:: AIM OF THE EXERCISE ::
Among the records below, find each line that includes the string "content" and copy it.

Stored data:
Start of Block

(** [io.ReadFull] into a buffer of 512 bytes, cut to the bytes read. *)
Definition sniffed (content : string) : string := substring 0 512 content.

(** The fallback of [detectType]: the content is sniffed. *)
Definition sniffType (host : TypeHost) (path ext : string) : Detected :=
  match Open host path with
  | Err e => mkDetected ext EmptyString (Some e)
  | Ok content =>
      let ct := DetectContentType host (sniffed content) in
      if (ct =? "application/octet-stream")%string && (ext =? "")%string
      then mkDetected ext "unknown" None
      else mkDetected ext ct None
  end.

Definition detectType (host : TypeHost) (path : string) : Detected :=
  match typeStat host path with
  | Err e => mkDetected EmptyString EmptyString (Some e)
  | Ok fi =>
      if IsDir fi then mkDetected EmptyString "directory" None
      else
        let ext := fileExt (typeMapLower host) path in
        if negb (ext =? "")%string then
          match lookup common ext with
          | Some v => mkDetected ext v None
          | None =>
              let m := TypeByExtension host ("." ++ ext) in
              if negb (m =? "")%string then mkDetected ext m None
              else sniffType host path ext
          end
        else sniffType host path ext
  end.

(** The body of the loop of [main]. *)
Definition report (host : TypeHost) (path : string) (st : Streams) : Streams :=
  let d := detectType host path in
  match detectedErr d with
  | Some e =>
      mkStreams (out st) (err st ++ "Error: " ++ path ++ ": " ++ e ++ nl)
  | None =>
      let ext := if (detectedExt d =? "")%string then "(none)"
                 else detectedExt d in
      Print (path ++ ": Extension: " ++ ext ++ ", File Type: "
             ++ detectedType d ++ nl) st
  end.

End of Block

:: EXERCISE SOLUTION ::
Definition sniffed (content : string) : string := substring 0 512 content.
(** The fallback of [detectType]: the content is sniffed. *)
  | Ok content =>
      let ct := DetectContentType host (sniffed content) in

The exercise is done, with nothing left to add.